MTV: Is it easy or hard -- or neither -- to be recording in different languages?

Martin: Well, it's been pretty intense for the last decade. I'm recording in English, but I'm going to keep working in Spanish, because it's my mother tongue. English, it's been fascinating. It's all about communicating, and if I have to do it in Chinese and Portuguese and French, I'll do it.

English is the international language. It's the language that at the end of the day, every artist wants to record. But it's been wild. Having the opportunity to work with amazing artists such as Madonna, for example. Such as Sting. People that I really respected for many years. And then "Livin' la Vida Loca," which has given me the opportunity to once again go to these countries that I've worked before and perform -- in Europe, Asia and the rest of the world. It's been really intense. I'm really happy. I guess it's just that whatever I'm ready to do, God has a plan, and all of a sudden everything happens. [RealAudio]

MTV: The integration of sounds is key for you.

Martin: My success just reassures my belief in my sound and my culture. When you listen to "Livin' La Vida Loca," you have a little bit of Latin sound, but at the same time you have a little bit of the ska and at the same time you have a little bit of rock and roll. It tells me that fusion is very important in my music. But I'm pretty much the same. I take my time to go back to my family as much as I can. It tends to get a little bit intense, with fame and everything. But musically speaking, everything is more intense because of the passion that you have to give. I guess you're more vulnerable toward everything, and it feels good.

MTV: What's it like on the road for you?

Martin: Well, we started doing the American tour last October. It went really good. We did something like 70 concerts. Then we did Europe, and we were there for three weeks. Then we did Latin America, and I'm about to go to Asia right now. My friend, we're all the same. It doesn't matter what part of the world you go to, my attitude is to let people know that it's very important to let go and to just feel free. At least at my concerts, it's all about detaching and letting go of problems in life and problems of society that can disturb us. We want to create a little, beautiful, perfect planet where no one is going to feel judged tonight, and people just let go. It doesn't matter if it's Japan, Mexico City, Buenos Aires or Paris.
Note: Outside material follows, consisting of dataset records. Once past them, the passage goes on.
(** The chosen run consists of zero groups. *)
Lemma zero_run_spec g zs zl :
  zero_run g = (zs, zl) -> zl <> 0%nat ->
  (2 <= zl /\ zs + zl <= length g)%nat /\ g = take zs g ++ replicate zl 0 ++ drop (zs + zl) g.
Proof.
  unfold zero_run. generalize (seq 0 8) as js. intros js.
  assert (forall best, (best.2 = 0%nat \/ ((2 <= best.2 /\ best.1 + best.2 <= length g)%nat /\
            g = take best.1 g ++ replicate best.2 0 ++ drop (best.1 + best.2) g)) ->
          foldl (fun best i => let l := leading_zeros (drop i g) in
            if decide (2 <= l /\ best.2 < l)%nat then (i, l) else best) best js = (zs, zl) ->
          zl <> 0%nat -> (2 <= zl /\ zs + zl <= length g)%nat /\
            g = take zs g ++ replicate zl 0 ++ drop (zs + zl) g) as Hgen.
  { induction js as [|i js IH]; intros best Hb E Hz; simpl in E.
    - subst best. simpl in Hb. destruct Hb; [done|]. done.
    - eapply IH; [|exact E|exact Hz]. case_decide as Hd; [|done]. right. simpl.
      destruct (leading_zeros_spec (drop i g)) as [H1 H2]. autorewrite with lens in H1.
      split; [lia|]. rewrite <- H2, <- drop_drop, take_drop. symmetry. apply take_drop. }
  apply (Hgen (0, 0)%nat). by left.
Qed.

Lemma groups_spec ip n :
  length ip = (2 * n)%nat -> bytes_ok ip ->
  length (groups ip) = n /\ Forall (fun g => is_u16 g) (groups ip) /\ ungroup (groups ip) = ip.
Proof.
  revert ip. induction n as [|n IH]; intros [|a [|b ip]] Hl Hok; simpl in Hl; try lia.
  - done.
  - apply Forall_cons_1 in Hok as [Ha Hok]. apply Forall_cons_1 in Hok as [Hb Hok].
    destruct (IH ip ltac:(lia) Hok) as (H1 & H2 & H3). unfold is_byte in *. cbn [groups].
    split; [simpl; lia|]. split; [constructor; [unfold of_be16; lia|done]|].
    change (ungroup (of_be16 a b :: groups ip)) with
      (of_be16 a b / 256 :: of_be16 a b mod 256 :: ungroup (groups ip)).
    rewrite H3. f_equal; [|f_equal]; unfold of_be16; Z.div_mod_to_equations; lia.
Qed.

Lemma ungroup_app g h : ungroup (g ++ h) = ungroup g ++ ungroup h.
Proof. apply flat_map_app. Qed.
Lemma ungroup_zeros n : ungroup (replicate n 0) = replicate (2 * n) 0.
Proof.
  induction n as [|n IH]; [done|]. change (ungroup (replicate (S n) 0)) with (0 :: 0 :: ungroup (replicate n 0)).
  rewrite IH. replace (2 * S n)%nat with (S (S (2 * n))) by lia. done.
Qed.

(** A printed list of fields contains neither a zone mark nor two colons in front. *)
Lemma Join_hex16_chars g :
  Forall (fun g => is_u16 g) g -> Forall (fun c => is_hexc c \/ c = colon) (Join (map hex16 g) [colon]).
Proof.
  induction 1 as [|x g Hx Hg IH]; [constructor|].
  assert (Hh : Forall (fun c => is_hexc c \/ c = colon) (hex16 x)).
  { eapply Forall_impl; [apply hex16_hexc, Hx|]. by left. }
  destruct g as [|y g]; [done|]. cbn [map]. rewrite Join_cons2. apply Forall_app. split; [done|].
  constructor; [by right|done].
Qed.

Lemma Join_hex16_head g gr :
  is_u16 g -> exists c s, Join (map hex16 (g :: gr)) [colon] = c :: s /\ is_hexc c.
Proof.
  intros Hg. destruct (hex16_head g Hg) as (c & s & E & Hc).
  destruct gr; cbn [map Join]; rewrite E; eauto.
Qed.

Lemma Join_hex16_nonnil g : Forall (fun g => is_u16 g) g -> Join (map hex16 g) [colon] = [] -> g = [].
Proof.
  destruct 1 as [|x g Hx Hg]; [done|]. intros E.
  destruct (Join_hex16_head x g Hx) as (c & s & E' & _). congruence.
Qed.

Lemma not_zone s : Forall (fun c => is_hexc c \/ c = colon) s -> bool_decide (37 ∈ s) = false.
Proof.
  intros H. apply bool_decide_eq_false_2. intros Hin. rewrite Forall_forall in H.
  destruct (H _ Hin) as [Hc|]; [unfold is_hexc in Hc; lia|done].
Qed.

Lemma not_ellipsis c s : is_hexc c -> HasPrefix (c :: s) [colon; colon] = false.
Proof.
  intros Hc. unfold HasPrefix. apply bool_decide_eq_false_2. intros [k E].
  injection E as -> _. unfold is_hexc in Hc. lia.
Qed.

Lemma parseIPv6Finish_full ip :
  length ip = 16%nat -> Some (ip, None, []) ≫= parseIPv6Finish = Some ip.
Proof. intros H. simpl. by rewrite decide_False by lia. Qed.

Lemma parseIPv6Finish_ell ip e :
  (length ip < 16)%nat ->
  Some (ip, Some e, []) ≫= parseIPv6Finish =
  Some (take e ip ++ replicate (16 - length ip) 0 ++ drop e ip).
Proof. intros H. cbn -[Nat.sub]. by rewrite decide_True by lia. Qed.

Lemma parseIPv6_String6 ip :
  length ip = 16%nat -> bytes_ok ip -> parseIPv6 (String6 ip) = Some ip.
Proof.
  intros Hl Hok. destruct (groups_spec ip 8 Hl Hok) as (Hg8 & Hu & Hun).
  unfold String6. destruct (zero_run (groups ip)) as [zs zl] eqn:Hz.
  remember (groups ip) as g eqn:Eg. clear Eg. subst ip. case_decide as Hzl.
  - (* no ellipsis *)
    unfold parseIPv6. rewrite not_zone by by apply Join_hex16_chars.
    destruct g as [|x g]; [done|]. pose proof (Forall_cons_1 _ _ _ Hu) as [Hx _].
    destruct (Join_hex16_head x g Hx) as (c & s & E & Hc). rewrite E, not_ellipsis, <- E by done.
    rewrite parseIPv6Loop_fields by (done || simpl in *; lia).
    by apply parseIPv6Finish_full.
  - destruct (zero_run_spec g zs zl Hz Hzl) as ((Hz2 & Hzb) & Hg).
    set (pre := take zs g) in *. set (post := drop (zs + zl) g) in *.
    assert (Hpl : length pre = zs) by (unfold pre; rewrite length_take; lia).
    assert (Hql : (length post = 8 - zs - zl)%nat) by (unfold post; rewrite length_drop; lia).
    assert (Hpre : Forall (fun g => is_u16 g) pre) by by apply Forall_take.
    assert (Hpost : Forall (fun g => is_u16 g) post) by by apply Forall_drop.
    rewrite Hg, !ungroup_app, ungroup_zeros in *. clearbody pre post. clear Hg Hz Hu g.
    unfold parseIPv6. rewrite not_zone.
    2:{ rewrite !Forall_app. repeat split; try by apply Join_hex16_chars. repeat constructor; by right. }
    destruct pre as [|x pre].
    + simpl in Hpl. subst zs. change (Join (map hex16 []) [colon]) with (@nil Z). rewrite app_nil_l.
      replace (HasPrefix _ _) with true by (symmetry; apply HasPrefix_true; by eexists).
      change (drop 2 ([colon; colon] ++ ?j)) with j. case_bool_decide as Hn.
      * apply Join_hex16_nonnil in Hn as ->; [|done]. simpl in Hql.
        replace zl with 8%nat by lia. done.
      * destruct post as [|y post]; [done|]. rewrite parseIPv6Loop_fields by (done || simpl in *; lia).
        rewrite parseIPv6Finish_ell by (rewrite app_nil_l, ungroup_length; simpl in *; lia).
        rewrite !app_nil_l, ungroup_length. rewrite drop_0.
        do 3 f_equal. simpl in *. lia.
    + pose proof (Forall_cons_1 _ _ _ Hpre) as [Hx _].
      destruct (Join_hex16_head x pre Hx) as (c & s & E & Hc).
      rewrite E. cbn [app]. rewrite not_ellipsis by done.
      change (c :: s ++ ?t) with ((c :: s) ++ t). rewrite <- E.
      replace 9%nat with (length (x :: pre) + (9 - length (x :: pre)))%nat by (simpl in *; lia).
      rewrite parseIPv6Loop_fields_ellipsis by (done || simpl in *; lia).
      destruct post as [|y post].
      * simpl in Hql. change (Join (map hex16 []) [colon]) with (@nil Z). cbv match.
        rewrite parseIPv6Finish_ell by (rewrite app_nil_l, ungroup_length; simpl in *; lia).
        rewrite take_ge, drop_ge, !app_nil_l, ungroup_length by done.
        do 4 f_equal. simpl in *. lia.
      * pose proof (Forall_cons_1 _ _ _ Hpost) as [Hy _].
        destruct (Join_hex16_head y post Hy) as (c' & s' & E' & Hc'). rewrite E', <- E'.
        rewrite parseIPv6Loop_fields by (done || (rewrite ?app_nil_l, ?ungroup_length; simpl in *; lia)).
        rewrite !app_nil_l, parseIPv6Finish_ell by (rewrite length_app, !ungroup_length; simpl in *; lia).
        rewrite take_app_length, drop_app_length, length_app, !ungroup_length.
        do 4 f_equal. simpl in *. lia.
Qed.

Lemma parse_kind_String6 ip :
  length ip = 16%nat -> bytes_ok ip -> parse_kind (String6 ip) = Some false.
Proof.
  intros Hl Hok. destruct (groups_spec ip 8 Hl Hok) as (Hg8 & Hu & _).
  unfold String6. destruct (zero_run (groups ip)) as [zs zl].
  assert (Hskip : forall x s, is_u16 x -> parse_kind (hex16 x ++ colon :: s) = Some false).
  { intros x s Hx. rewrite parse_kind_skip; [done|].
    eapply Forall_impl; [apply hex16_hexc, Hx|]. unfold is_hexc. intros. lia. }
  case_decide.
  - destruct (groups ip) as [|x [|y g]]; try done.
    apply Forall_cons_1 in Hu as [Hx _]. cbn [map]. rewrite Join_cons2. by apply Hskip.
  - pose proof (Forall_take _ zs _ Hu) as Ht.
    destruct (take zs (groups ip)) as [|x pre]; [done|].
    apply Forall_cons_1 in Ht as [Hx _]. destruct pre as [|y pre]; cbn [map].
    + by apply Hskip.
    + rewrite Join_cons2, <- app_assoc. by apply Hskip.
Qed.

Lemma To4_Some ip b :
  To4 ip = Some b -> (length ip = 4%nat /\ b = ip) \/ (length ip = 16%nat /\ ip = v4InV6Prefix ++ b).
Proof.
  unfold To4. case_decide; [intros; simplify_eq; by left|].
  case_decide as H1; intros; simplify_eq. right. destruct H1 as [? <-]. by rewrite take_drop.
Qed.

Lemma To4_As16 b : length b = 4%nat -> To4 (v4InV6Prefix ++ b) = Some b.
Proof. intros. destruct b as [|a1 [|a2 [|a3 [|a4 [|]]]]]; done. Qed.

Lemma String6_chars ip :
  length ip = 16%nat -> bytes_ok ip -> Forall (fun c => is_hexc c \/ c = colon) (String6 ip).
Proof.
  intros Hl Hok. destruct (groups_spec ip 8 Hl Hok) as (_ & Hu & _).
  unfold String6. destruct (zero_run (groups ip)) as [zs zl].
  case_decide; [by apply Join_hex16_chars|]. rewrite !Forall_app. split_and!.
  - by apply Join_hex16_chars, Forall_take.
  - repeat constructor; by right.
  - by apply Join_hex16_chars, Forall_drop.
Qed.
We become a soul, and they become part of the stage. I become part of the audience. For me, the immediate contact with the audience is very important. You know a lot of people ask me, "Are you gonna go back to acting?" Well, yes, I can go back to acting, but not for a while. I want to go back to acting, but right now, I need to have this direct contact with the audience, which is so addictive. It's like a little gift that God has given me: to make people happy with my music and my sounds. I don't want to let go of this. I want to keep working on the road. And the production is really intense. Me, going up and down in platforms. The lighting, the screens -- it's a beautiful concert, man. I have a lot of fun with it, and I guess people do the same.

MTV: You're excited about the release of this new album?

Martin: Yes. It's a cathartic process, man. You feel clean. You feel new. I've been working on this album now for almost a year. It's been really intense, because I've been touring, and every time I had a day off I would hop on a plane and jump to the studio. It doesn't matter where I was, especially when I was here in the United States, touring. I would just fly back to Miami and be there when the percussion was recorded, when the piano was being recorded, when those horns were being recorded. It feels great, man. This is what is so beautiful about this career. You think you're done, and you think you did it all. But no, wait a minute-- this is only the beginning, and now I'm listening to "She Bangs" on the radio. It feels really good. [RealAudio]

MTV: When does Sound Loaded drop?

Martin: November 14 is the date. Everywhere, everywhere, everywhere in the world. Ready for the holidays. I'll be presenting it personally to the media, the press, to television. I'll be doing anything that has to be done in order for people to know that I'm here, and that there's a lot of music, and that there's a lot more to come.